The Battle of Beringia

On 22 May 1916 the Anglo-Egyptian advance met the Fur Army at Beringia. The Fur commander Ramadan Ali had built a crescent-shaped trench concealed by a wadi, planning to ambush the column close enough that the larger Fur force could overrun artillery and machine-guns before they did real damage. The plan failed in the way plans often failed against artillery in the First World War era. Anglo-Egyptian guns opened on the trench line. A Camel Corps company under Major Huddleston exceeded its orders, entered the village, came out the south under heavy Fur fire, and as it fell back, its pursuers exposed themselves to machine-gun fire from the main square. The rest of the Fur army left its trenches and attacked the square. Their charge lasted about forty minutes and stopped short. Kelly counter-attacked and the Fur broke. Casualties reveal the asymmetry of the weapons: 231 Fur dead, ninety-six seriously wounded, another thousand less seriously wounded, out of a force of over 3,600. Anglo-Egyptian casualties were five dead, four officers and eighteen other ranks wounded. Ali Dinar, hearing of the defeat at Beringia, left the capital.

To Jebel Marra

Kelly entered al-Fashir on 23 May. The city was almost empty; some women remained.
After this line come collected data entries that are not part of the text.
Lemma under_retrace w : w = under (trace (window w)) (retrace [] w).
Proof. destruct w as [o d []]. reflexivity. Qed.

(** The one decoded frame without a readable [type] is [null]: reading the
    property throws before the switch is reached. *)
Remark handleMessage_null w : handleMessage JNull w = (Throw TypeError, w).
Proof. reflexivity. Qed.

(** C6: a message whose [type] can be read and is none of the six handled
    types reaches the default case of the switch: [handleMessage] returns
    normally, calls no handler, and changes nothing of the page (so neither the
    event log nor any timer) except for one console line carrying the type.
    A message handled next is handled exactly as it would have been without
    the unknown one: same completion, same resulting page, same effects. *)
Theorem handleMessage_unknown (message messageType : JValue) (w : World) :
  get_prop "type" message = Normal messageType ->
  (forall t, t ∈ handled_types -> messageType <> JStr t) ->
  let line := ConsoleLog [Lit "Unknown message type:"; Hole messageType] in
  handleMessage message w = (Normal tt, traced line w)
  /\ event_log (document (traced line w)) = event_log (document w)
  /\ (forall next, exists c core effs,
        handleMessage next w = (c, retrace (effs ++ trace (window w)) core)
        /\ handleMessage next (traced line w)
           = (c, retrace (effs ++ line :: trace (window w)) core)).
Proof.
  intros Htype Hnot line. split; [|split; [reflexivity|]].
  - unfold handleMessage, bind, lift. rewrite Htype.
    rewrite !is_str_false by (apply Hnot; unfold handled_types; set_solver).
    reflexivity.
  - intros next.
    pose proof (oblivious_handleMessage next (trace (window w)) (retrace [] w)) as H1.
    pose proof (oblivious_handleMessage next (line :: trace (window w)) (retrace [] w)) as H2.
    rewrite <- under_retrace in H1.
    assert (Heq : under (line :: trace (window w)) (retrace [] w) = traced line w)
      by (destruct w as [o d []]; reflexivity).
    rewrite Heq in H2.
    destruct (handleMessage next (retrace [] w)) as [c core]. simpl in H1, H2.
    exists c, core, (trace (window core)). rewrite H1, H2.
    split; destruct core as [o d []]; reflexivity.
Qed.



(** ** The connection methods, as functions on worlds *)

Lemma updateStatus_spec status w : updateStatus status w = (Normal tt, shows status w).
Proof.
  unfold updateStatus, shows, bind, get, modify, ret.
  destruct (agent_status (document w)); reflexivity.
Qed.

Lemma shows_this status w : this (shows status w) = this w.
Proof. unfold shows. destruct (agent_status (document w)); reflexivity. Qed.

Lemma shows_window status w : window (shows status w) = window w.
Proof. unfold shows. destruct (agent_status (document w)); reflexivity. Qed.

Lemma shows_agent_status status w :
  agent_status (document (shows status w))
  = (fun _ => status_html status (isConnected (this w))) <$> agent_status (document w).
Proof. unfold shows. destruct (agent_status (document w)) eqn:E; simpl; rewrite ?E; reflexivity. Qed.

Arguments shows : simpl never.

Ltac shows_simpl :=
  simpl;
  repeat (match goal with
          | |- context [shows ?s ?x] =>
              first [ rewrite (shows_window s x) | rewrite (shows_this s x) ]
          end; simpl).

Lemma attemptReconnect_spec w :
  attemptReconnect w =
  (Normal tt,
   if decide (reconnectAttempts (this w) < maxReconnectAttempts (this w))
   then reconnect_scheduled w
   else shows "failed" (traced (ConsoleError [Lit "Max reconnection attempts reached"]) w)).
Proof.
  unfold attemptReconnect, bind, get.
  destruct (decide (reconnectAttempts (this w) < maxReconnectAttempts (this w))).
  - reflexivity.
  - unfold console_error, emit, modify. simpl. rewrite updateStatus_spec. reflexivity.
Qed.

Lemma connectWebSocket_spec accepted w :
  connectWebSocket accepted w =
  if accepted then (Normal tt, socket_created w)
  else attemptReconnect
         (traced (ConsoleError [Lit "Failed to connect WebSocket:"; Lit "SyntaxError"]) w).
Proof.
  unfold connectWebSocket, try_catch, new_WebSocket, bind, get.
  destruct accepted; reflexivity.
Qed.

Lemma onopen_spec w :
  onopen w =
  requestStatusUpdate
    (shows "connected"
       (with_this (fun o => set_reconnectAttempts 0 (set_isConnected true o))
          (traced (ConsoleLog [Lit connected_line]) w))).
Proof.
  unfold onopen, bind, console_log, emit, modify. simpl.
  rewrite updateStatus_spec. reflexivity.
Qed.

Lemma onclose_spec w :
  onclose w =
  attemptReconnect
    (shows "disconnected"
       (with_this (set_isConnected false)
          (traced (ConsoleLog [Lit "❌ Disconnected from agent dashboard"]) w))).
Proof.
  unfold onclose, bind, console_log, emit, modify. simpl.
  rewrite updateStatus_spec. reflexivity.
Qed.

Lemma onerror_spec w :
  onerror w =
  (Normal tt,
   shows "error" (traced (ConsoleError [Lit "WebSocket error:"; Lit "[object Event]"]) w)).
Proof.
  unfold onerror, bind, console_error, emit, modify. simpl.
  rewrite updateStatus_spec. reflexivity.
Qed.

(** ** Sockets and timers: counting *)

Lemma live_insert (l : list ReadyState) k st st' :
  l !! k = Some st ->
  length (List.filter live (<[k:=st']> l)) + Nat.b2n (live st)
  = length (List.filter live l) + Nat.b2n (live st').
Proof.
  revert k. induction l as [|x l IH]; intros [|k] H; simpl in *; try discriminate.
  - injection H as ->. destruct (live st), (live st'); simpl; lia.
  - specialize (IH k H). destruct (live x); simpl; lia.
Qed.

Lemma live_none (l : list ReadyState) :
  length (List.filter live l) = 0 ->
  forall k st, l !! k = Some st -> live st = false.
Proof.
  induction l as [|x l IH]; intros Hlen [|k] st H; simpl in *; try discriminate.
  - injection H as <-. destruct (live x); [discriminate|reflexivity].
  - destruct (live x); [discriminate|]. eapply IH; eauto.
Qed.

Lemma live_pos (l : list ReadyState) k st :
  l !! k = Some st -> live st = true -> 0 < length (List.filter live l).
Proof.
  intros H Hl. destruct (length (List.filter live l)) eqn:E; [|lia].
  rewrite (live_none l E k st H) in Hl. discriminate.
Qed.

Lemma find_timer_Some {C} id (ts : list (Timer C)) t :
  find_timer id ts = Some t -> t ∈ ts /\ tid t = id.
Proof.
  intros H. apply List.find_some in H. destruct H as [Hin Heq].
  split; [apply list_elem_of_In; exact Hin|]. apply Nat.eqb_eq. exact Heq.
Qed.

Lemma clear_timer_connect (ts : list (Timer Callback)) t :
  t ∈ ts -> is_connect t = true ->
  length (List.filter is_connect (clear_timer (tid t) ts))
  < length (List.filter is_connect ts).
Proof.
  induction ts as [|u ts IH]; intros Hin Hc; [inversion Hin|].
  assert (Hle : forall l : list (Timer Callback),
             length (List.filter is_connect (clear_timer (tid t) l))
             <= length (List.filter is_connect l)).
  { induction l as [|v l IHl]; simpl; [lia|].
    destruct (negb (tid v =? tid t)); simpl; destruct (is_connect v); simpl; lia. }
  apply elem_of_cons in Hin. destruct Hin as [<- | Hin].
  - simpl. rewrite Nat.eqb_refl. simpl. rewrite Hc. simpl.
    specialize (Hle ts). lia.
  - specialize (IH Hin Hc). simpl.
    destruct (negb (tid u =? tid t)); simpl; destruct (is_connect u); simpl;
      specialize (Hle ts); lia.
Qed.

Lemma clear_timer_other (ts : list (Timer Callback)) t :
  NoDup (tid <$> ts) -> t ∈ ts -> is_connect t = false ->
  List.filter is_connect (clear_timer (tid t) ts) = List.filter is_connect ts.
Proof.
  induction ts as [|u ts IH]; intros Hnd Hin Hc; [reflexivity|].
  rewrite fmap_cons in Hnd. apply NoDup_cons in Hnd. destruct Hnd as [Hu Hnd].
  assert (Hfresh : forall l : list (Timer Callback), tid t ∉ (tid <$> l) ->
             clear_timer (tid t) l = l).
  { induction l as [|v l IHl]; intros Hn; [reflexivity|].
    rewrite fmap_cons in Hn. apply not_elem_of_cons in Hn. destruct Hn as [Hne Hn].
    simpl. destruct (Nat.eqb_spec (tid v) (tid t)); [congruence|].
    simpl. f_equal. apply IHl. exact Hn. }
  apply elem_of_cons in Hin. destruct Hin as [<- | Hin].
  - simpl. rewrite Nat.eqb_refl. simpl. rewrite Hc. rewrite Hfresh by exact Hu.
    reflexivity.
  - simpl. destruct (Nat.eqb_spec (tid u) (tid t)) as [Heq|Hne].
    + exfalso. apply Hu. rewrite Heq. apply list_elem_of_fmap_2. exact Hin.
    + simpl. rewrite (IH Hnd Hin Hc). reflexivity.
Qed.

Lemma timers_ok_add next ts t :
  timers_ok next ts -> tid t = next -> period t = None ->
  timers_ok (S next) (ts ++ [t]).
Proof.
  intros [Hnd Hall] Hid Hp. split.
  - rewrite fmap_app. apply NoDup_app. split; [exact Hnd|]. split.
    + intros x Hx Hin. simpl in Hin. apply list_elem_of_singleton in Hin.
      apply list_elem_of_fmap in Hx. destruct Hx as (u & -> & Hu).
      rewrite Forall_forall in Hall. apply Hall in Hu. lia.
    + simpl. apply NoDup_singleton.
  - apply Forall_app. split.
    + eapply Forall_impl; [exact Hall|]. simpl. intros u [? ?]. split; [lia|assumption].
    + constructor; [|constructor]. split; [lia|assumption].
Qed.

Lemma timers_ok_clear next ts id :
  timers_ok next ts -> timers_ok next (clear_timer id ts).
Proof.
  intros [Hnd Hall]. induction ts as [|t ts IH]; [split; constructor|].
  rewrite fmap_cons in Hnd. apply NoDup_cons in Hnd. destruct Hnd as [Ht Hnd].
  apply Forall_cons in Hall. destruct Hall as [Hlt Hall].
  destruct (IH Hnd Hall) as [IHnd IHall]. simpl.
  destruct (negb (tid t =? id)); [|split; assumption]. split.
  - rewrite fmap_cons. apply NoDup_cons. split; [|exact IHnd].
    intros Hin. apply Ht. apply list_elem_of_fmap in Hin.
    destruct Hin as (u & -> & Hu). apply list_elem_of_fmap_2.
    apply list_elem_of_In. apply list_elem_of_In, List.filter_In in Hu. tauto.
  - constructor; assumption.
Qed.

(** ** Methods that leave the connection alone *)

Lemma quiet_bind {A B} (m : M A) (k : A -> M B) :
  quiet m -> (forall a, quiet (k a)) -> quiet (bind m k).
Proof.
  intros Hm Hk w. unfold bind. destruct (Hm w) as [Hv Hw].
  destruct (m w) as [[a|e] w']; simpl in *; [|split; assumption].
  destruct (Hk a w') as [Hv' Hw']. split; [congruence|auto].
Qed.

Lemma quiet_lift {A} (c : Completion A) : quiet (lift c).
Proof. intros w. split; auto. Qed.

Lemma quiet_throw {A} e : quiet (@throw A e).
Proof. intros w. split; auto. Qed.

Lemma quiet_showAlert type data : quiet (showAlert type data).
Proof.
  intros w. rewrite showAlert_spec.
  destruct (formatAlertContent data); [|split; auto].
  destruct (alerts_container (document w)); [|split; auto].
  split.
  - unfold conn_view. simpl. rewrite List.filter_app. simpl.
    rewrite app_nil_r. reflexivity.
  - intros H. apply timers_ok_add; [exact H|reflexivity|reflexivity].
Qed.

Lemma quiet_updateThreatStats stats : quiet (updateThreatStats stats).
Proof.
  intros w. rewrite updateThreatStats_spec. simpl.
  destruct (threat_stats (document w)); [destruct (truthy stats)|]; split; auto.
Qed.

Lemma quiet_addToEventLog eventType message level :
  quiet (addToEventLog eventType message level).
Proof.
  intros w. rewrite addToEventLog_spec.
  destruct (event_log (document w)); split; auto.
Qed.

Lemma quiet_updateSystemInfo statusData : quiet (updateSystemInfo statusData).
Proof.
  intros w. unfold updateSystemInfo, lift, bind, get, modify, ret. simpl.
  destruct (system_info (document w)); [|split; auto].
  destruct (get_prop "agent_status" statusData) as [v|]; [|split; auto].
  destruct (truthy v); split; auto.
Qed.

Lemma quiet_unknown messageType :
  quiet (console_log [Lit "Unknown message type:"; Hole messageType]).
Proof. intros w. split; auto. Qed.

Lemma quiet_sendMessage message : quiet (sendMessage message).
Proof.
  intros w. rewrite sendMessage_spec.
  destruct (ws (this w)) as [sock|]; [|split; auto].
  destruct (isConnected (this w)); [|split; auto].
  destruct (sockets (window w) !! sock) as [[]|]; split; auto.
Qed.

Lemma quiet_removeAlert node : quiet (removeAlert node).
Proof.
  intros w. unfold removeAlert, bind, get, modify, ret.
  destruct (alerts_container (document w)); split; auto.
Qed.

Ltac quiet_step :=
  first
    [ apply quiet_showAlert
    | apply quiet_updateThreatStats
    | apply quiet_addToEventLog
    | apply quiet_updateSystemInfo
    | apply quiet_unknown
    | apply quiet_lift
    | apply quiet_throw
    | apply quiet_bind; [|intros ?]
    | match goal with
      | |- quiet (if ?c then _ else _) => destruct c
      end ].

Lemma quiet_handleMessage message : quiet (handleMessage message).
Proof.
  unfold handleMessage, handleThreatDetected, handleEmergencyResponse,
    handleHighAlertResponse, handleEnhancedMonitoring, handleStatusUpdate,
    handleCommandExecuted, updateDashboard, updateCharts.
  repeat quiet_step.
Qed.

Lemma quiet_onmessage data : quiet (onmessage data).
Proof. destruct data; [apply quiet_handleMessage|apply quiet_throw]. Qed.

Lemma quiet_click b : quiet (click b).
Proof. destruct b; apply quiet_sendMessage. Qed.

Lemma conn_inv_quiet w w' :
  conn_view w' = conn_view w -> timers_wf w' -> conn_inv w -> conn_inv w'.
Proof.
  unfold conn_view. intros Hv Hwf [].
  injection Hv as Hthis Hsock Htim Hstat Htr.
  assert (Hl : n_live w' = n_live w) by (unfold n_live; congruence).
  assert (Hr : n_reconnect w' = n_reconnect w) by (unfold n_reconnect; congruence).
  constructor; unfold Failed in *; rewrite ?Hthis, ?Hsock, ?Hstat, ?Htr, ?Hl, ?Hr;
    assumption.
Qed.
The captured stores amounted to four artillery pieces, fifty-five thousand rounds of small arms ammunition, and four thousand rifles. Ali Dinar withdrew to the Jebel Marra mountains with about two thousand men. Kelly could not pursue immediately: his troops were exhausted and his supplies thin. Through the summer the sultan sent feelers about surrender, but by 1 August Kelly judged that the talks were a delaying tactic and broke them off. Dinar's followers were leaving him. By autumn he had about a thousand men. On 3 November Huddleston occupied Dibbis, southwest of al-Fashir, against a Fur force of 150 riflemen and 1,000 men with spears, and defeated it quickly. Dinar himself had fled further west to Kulme. Huddleston took Kulme almost without resistance, capturing several hundred prisoners and most of the remaining stores. Members of Dinar's immediate family surrendered. The sultan pushed on to Jebel Juba.

Death of a Sultan

On 5 November Huddleston set out from Kulme with 150 men, a field gun, and four Maxims mounted on captured horses. He reached Dinar's camp on the morning of 6 November. When fire opened, the Fur troops fled. The pursuers found the body of Ali Dinar shot through the head. He had not surrendered. He had resisted, in the end, in the manner he had always resisted: at distance, with what men and weapons remained to him, in country he knew. His body was photographed where it fell, the image preserved in the archives. Darfur was incorporated into Sudan on 1 November 1917. The £500,000 cost of the campaign was billed to Egyptian taxpayers. Wingate became British High Commissioner for Egypt. Kelly became the first British Governor of Darfur Province, working from Ali Dinar's throne room until May 1917. A century later, Darfur would be at the center of the 2003 genocide and the 2023-present civil war that eventually reached El Fasher itself. Ali Dinar's final resistance is a story Darfuris have not forgotten.

From the Air

The 1916 Darfur campaign played out across what is now North Darfur state, centered on al-Fashir at 13.63 degrees north, 25.35 degrees east. Beringia and Meliet are villages northwest of al-Fashir on the route from Abiad; Kulme lies further west in the Jebel Marra region. El Fasher Airport (HSFS) was not operating for civilian flights as of early 2026 due to the current civil war. Jebel Marra rises to about 3,042 meters at Deriba Caldera, visible from altitude as an isolated volcanic massif in western Sudan.